According to ImportGenius statistics, EU exports of oil production equipment to Russia was nearly 73 million dollars from 24 February till late November 2022. This equipment included hydraulic fracturing units designed for arctic conditions, drilling rigs for oil and gas field development and exploration, and various components and consumables.
The largest share - 24 million dollars - was imported directly from Germany by KCA Deutag and its subsidiary Bentec. The latter manufactures drilling rigs in Tyumen, including rigs that operate in arctic conditions.
Another 17.8-million-dollar worth of equipment was imported into Russia by Aris Oilfield Tools Until December 2022, it was controlled by the German company KATT GmbH.
Finally, the third-largest purchaser was Garant Service, a joint venture between Gazprom Neft and Sberbank.

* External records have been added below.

(* ===== verification/DeviceTokens.v ===== *)
(** * Device credentials of the gateway

    The two token tables ([gateway/src/db/schema.ts]) and what writes them:
    pairing ([auth/guardian-bootstrap.ts]), rotation ([auth/guardian-refresh.ts]),
    the device routes ([http/routes/devices.ts]), admission
    ([auth/actor-token-revocation.ts]) and the derived tokens of
    [http/routes/auth-token.ts].  Random bytes, ids and the clock are arguments of
    an operation; a constraint of a table that is broken throws. *)

From S2P Require Import Prelude JsText Base64 AuthTokens DedupCache.
From stdpp Require Import pretty.
Local Open Scope string_scope.
Local Open Scope Z_scope.
Local Open Scope litt_scope.

(** ** Identity text ([auth/device-identity-text.ts]) *)

Definition MAX_PAIRING_USER_AGENT_CHARS : nat := 512.
Definition MAX_CLIENT_REPORTED_NAME_CHARS : nat := 64.

(** The code points below 32 and 127 are bytes of their own. *)
Definition is_control (a : ascii) : bool := (nat_of_ascii a <=? 31)%nat || bool_decide (nat_of_ascii a = 127%nat).

Definition stripControlChars : string → string := string_filter (λ a, negb (is_control a)).

(** A byte that continues a code point. *)
Definition continues (a : ascii) : bool := (128 <=? nat_of_ascii a)%nat && (nat_of_ascii a <=? 191)%nat.

(** [Array.from(s).slice(0, n).join("")]: whole code points. *)
Fixpoint take_points (n : nat) (s : string) : string :=
  match s with
  | EmptyString => EmptyString
  | String a s =>
      if continues a then String a (take_points n s)
      else match n with O => EmptyString | S n => String a (take_points n s) end
  end.

Fixpoint points (s : string) : nat :=
  match s with
  | EmptyString => 0
  | String a s => if continues a then points s else S (points s)
  end.

Definition capDeviceIdentityText (value : option string) (maxChars : nat) : option string :=
  match value with
  | None => None
  | Some value =>
      let trimmed := js_trim (stripControlChars value) in
      if bool_decide (trimmed = EmptyString) then None else Some (take_points maxChars trimmed)
  end.

Record DeviceIdentityInput := { pairingUserAgent : option string; clientReportedName : option string }.

Definition capIdentity (identity : option DeviceIdentityInput) : DeviceIdentityInput :=
  {| pairingUserAgent := capDeviceIdentityText (identity ≫= pairingUserAgent) MAX_PAIRING_USER_AGENT_CHARS;
     clientReportedName := capDeviceIdentityText (identity ≫= clientReportedName) MAX_CLIENT_REPORTED_NAME_CHARS |}.

(** ** Tables *)

Module Access.
(** The values the program writes into the column [status]. *)
Inductive Status := active | derived | revoked.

Both corporations are under EU sanctions, but that did not stop them from acquiring a drilling rig in Italy for 15 million dollars.

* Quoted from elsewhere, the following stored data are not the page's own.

(* ===== verification/GuardianBinding.v ===== *)
(** * The guardian's binding

    [gateway/src/auth/guardian-bootstrap.ts] and [guardian-integrity.ts]: who the
    gateway holds for its owner.  A binding is a contact of role [guardian] with a
    principal, and a channel of it; it is written by [applyGuardianBindingGatewayWrites],
    looked for by the trust decisions, rebuilt from the token tables of
    [DeviceTokens] when it was lost, and never minted over the traces of an earlier
    one unless the operator asks.  Ids that are drawn and the clock are arguments. *)

From S2P Require Import Prelude JsText Base64 AuthTokens DedupCache DeviceTokens.
From stdpp Require Import pretty.
Local Open Scope string_scope.
Local Open Scope Z_scope.
Local Open Scope litt_scope.

(** ** Tables ([gateway/src/db/schema.ts]) *)

Inductive ChannelStatus := ch_unverified | ch_pending | ch_active | ch_revoked | ch_blocked.

#[export] Instance ChannelStatus_eq_dec : EqDecision ChannelStatus.
Proof. solve_decision. Defined.

Module Contact.
Record Row := Mk {
  id : string;
  displayName : string;
  role : string;
  principalId : option string;
  autoApproveThreshold : option string;
  createdAt : Z;
  updatedAt : Z;
}.
End Contact.

Module Channel.
Record Row := Mk {
  id : string;
  contactId : string;
  type : string;
  address : string;
  isPrimary : bool;
  externalChatId : option string;
  status : ChannelStatus;
  policy : string;
  verifiedAt : option Z;
  verifiedVia : option string;
  inviteId : option string;
  revokedReason : option string;
  blockedReason : option string;
  lastSeenAt : option Z;
  interactionCount : Z;
  lastInteraction : option Z;
  createdAt : Z;
  updatedAt : option Z;
}.
End Channel.

Record Book := Contacts { contacts : list Contact.Row; channels : list Channel.Row }.

(** [COLLATE NOCASE] *)
Definition nocase (a b : string) : bool := bool_decide (string_map to_lower a = string_map to_lower b).

(** [ORDER BY … LIMIT 1] *)
Definition first_by {A} (le : A → A → bool) (l : list A) : option A := head (stable_sort le l).

(** [DESC] of a nullable column: NULL is the smallest. *)
Definition newer (a b : option Z) : bool :=
  match a, b with
  | Some a, Some b => b <=? a
  | _, None => true
  | None, Some _ => false
  end.

Definition is_guardian (c : Contact.Row) : bool := bool_decide (Contact.role c = "guardian").

(** The guardian contacts joined with their active channels of a type. *)
Definition active_guardians (channelType : string) (b : Book) : list (Contact.Row * Channel.Row) :=
  ch ← channels b;
  (λ c, (c, ch)) <$> filter (λ c, is_guardian c = true ∧ Contact.id c = Channel.contactId ch ∧
                                  Channel.type ch = channelType ∧ Channel.status ch = ch_active) (contacts b).

Definition principal_of (row : option (Contact.Row * Channel.Row)) : option string :=
  row ≫= λ r, if truthy (Contact.principalId r.1) then Contact.principalId r.1 else None.

Definition findVellumGuardian (b : Book) : option string :=
  principal_of (first_by (λ x y, newer (Channel.verifiedAt x.2) (Channel.verifiedAt y.2)) (active_guardians "vellum" b)).

Definition findGuardianForChannelActor (channelType externalUserId : string) (b : Book) : option string :=
  if bool_decide (channelType = EmptyString) || bool_decide (externalUserId = EmptyString) then None
  else principal_of (head (filter (λ r, nocase (Channel.address r.2) externalUserId = true) (active_guardians channelType b))).

(** ** Writing a binding *)

Record BindingParams := {
  channel : string;
  externalUserId : string;
  deliveryChatId : string;
  guardianPrincipalId : string;
  display : option string;
  via : option string;
  reactivateRevoked : bool;
}.

Record GatewayWrites := {
  w_contactId : string;
  w_channelId : string;
  claimedFromContactId : option string;
}.

Definition existing_guardian (principal : string) (b : Book) : option string :=
  Contact.id <$> head (filter (λ c, is_guardian c = true ∧ Contact.principalId c = Some principal) (contacts b)).

Definition status_rank (s : ChannelStatus) : nat :=
  match s with ch_active => 0 | ch_unverified => 1 | _ => 2 end.

(** The guardian's own first, then by status, then the newest. *)
Definition claim_le (existing : option string) (x y : Channel.Row) : bool :=
  let own ch := if bool_decide (Channel.contactId ch = (existing otherwise EmptyString)) then 0%nat else 1%nat in
  let rank ch := (3 * own ch + status_rank (Channel.status ch))%nat in
  (rank x <? rank y)%nat || (bool_decide (rank x = rank y) && newer (Channel.updatedAt x) (Channel.updatedAt y)).

Definition at_address (channelType externalUserId : string) (ch : Channel.Row) : bool :=
  bool_decide (Channel.type ch = channelType) && nocase (Channel.address ch) externalUserId.

Definition claimable (p : BindingParams) (existing : option string) (b : Book) : option Channel.Row :=
  first_by (claim_le existing)
    (filter (λ ch, at_address (channel p) (externalUserId p) ch = true ∧ Channel.status ch ≠ ch_blocked) (channels b)).

Definition upsert_contact (id displayName principal : string) (now : Z) (l : list Contact.Row) : list Contact.Row :=
  if existsb (λ c, bool_decide (Contact.id c = id)) l then
    update_where (λ c, bool_decide (Contact.id c = id))
      (λ c, Contact.Mk (Contact.id c) displayName "guardian" (Some principal) (Contact.autoApproveThreshold c)
              (Contact.createdAt c) now) l
  else (l ++ [Contact.Mk id displayName "guardian" (Some principal) None now now])%list.

(** [channelSet] over a row. *)
Definition bind_channel (contactId : string) (p : BindingParams) (now : Z) (ch : Channel.Row) : Channel.Row :=
  Channel.Mk (Channel.id ch) contactId (Channel.type ch) (externalUserId p) true (Some (deliveryChatId p)) ch_active "allow"
    (Some now) (Some (via p otherwise "challenge")) (Channel.inviteId ch) None None (Channel.lastSeenAt ch)
    (Channel.interactionCount ch) (Channel.lastInteraction ch) (Channel.createdAt ch) (Some now).

Definition new_channel (id contactId : string) (p : BindingParams) (now : Z) : Channel.Row :=
  bind_channel contactId p now
    (Channel.Mk id contactId (channel p) (externalUserId p) true None ch_active "allow" None None None None None None 0 None now None).

(** [idx_contact_channels_type_address_unique] after an update of the row [id]. *)
Definition address_taken (id channelType address : string) (l : list Channel.Row) : bool :=
  existsb (λ ch, bool_decide (Channel.id ch ≠ id) && bool_decide (Channel.type ch = channelType) &&
                 bool_decide (Channel.address ch = address)) l.

Definition is_protected (p : BindingParams) (s : ChannelStatus) : bool :=
  bool_decide (s = ch_blocked) || (bool_decide (s = ch_revoked) && negb (reactivateRevoked p)).

(** [None] where the unique index throws: the caller's transaction is rolled back. *)
Definition write_channel (p : BindingParams) (contactId channelId : string) (now : Z) (l : list Channel.Row)
    : option (list Channel.Row) :=
  match head (filter (λ ch, at_address (channel p) (externalUserId p) ch = true) l) with
  | Some existingGw =>
      if is_protected p (Channel.status existingGw) then Some l
      else if address_taken (Channel.id existingGw) (channel p) (externalUserId p) l then None
      else Some (update_where (λ ch, bool_decide (Channel.id ch = Channel.id existingGw)) (bind_channel contactId p now) l)
  | None =>
      if existsb (λ ch, bool_decide (Channel.id ch = channelId)) l then
        Some (update_where (λ ch, bool_decide (Channel.id ch = channelId)) (bind_channel contactId p now) l)
      else Some (l ++ [new_channel channelId contactId p now])%list
  end.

After the war started, the largest European and American oilfield service companies announced their departure from Russia. For example, Halliburton transferred its assets to the Russian-managed legal entity BurService. Even now it continues to buy equipment from Halliburton and other American and Canadian companies, though doing so indirectly, via Singapore.
Similarly, the American company Schlumberger has remained in Russia and still imports Western technologies via the United Arab Emirates, Singapore, and China.
The largest part of goods imported into Russia from the EU for oil production (67%) fall under the category of dual-use products and advanced technologies. In 2022, these imports decreased to approximately the level of 2007 but did not reach zero. Comparatively, they lost 40% in monetary terms, reducing from 30 billion euros in 2021 to 18 billion euros in 2022.
This information is based solely on the official statistics provided by the European Union.
So, how just how much the shipments of advanced equipment and technologies from the European Union to Russia increased in 2022 compared to the previous year:
In 2022, the shipments of certain goods branded as advanced technologies even increased, including medicines; laboratory and medical equipment; furnaces; heat exchangers; drilling and mining equipment; liquefied gas containers; signaling rockets; smartphones and their components.
The report does not specify whether the European Commission, or the European Parliament, or EU law enforcement agencies are aware of this boost in EU-Russia business in the past 18 months.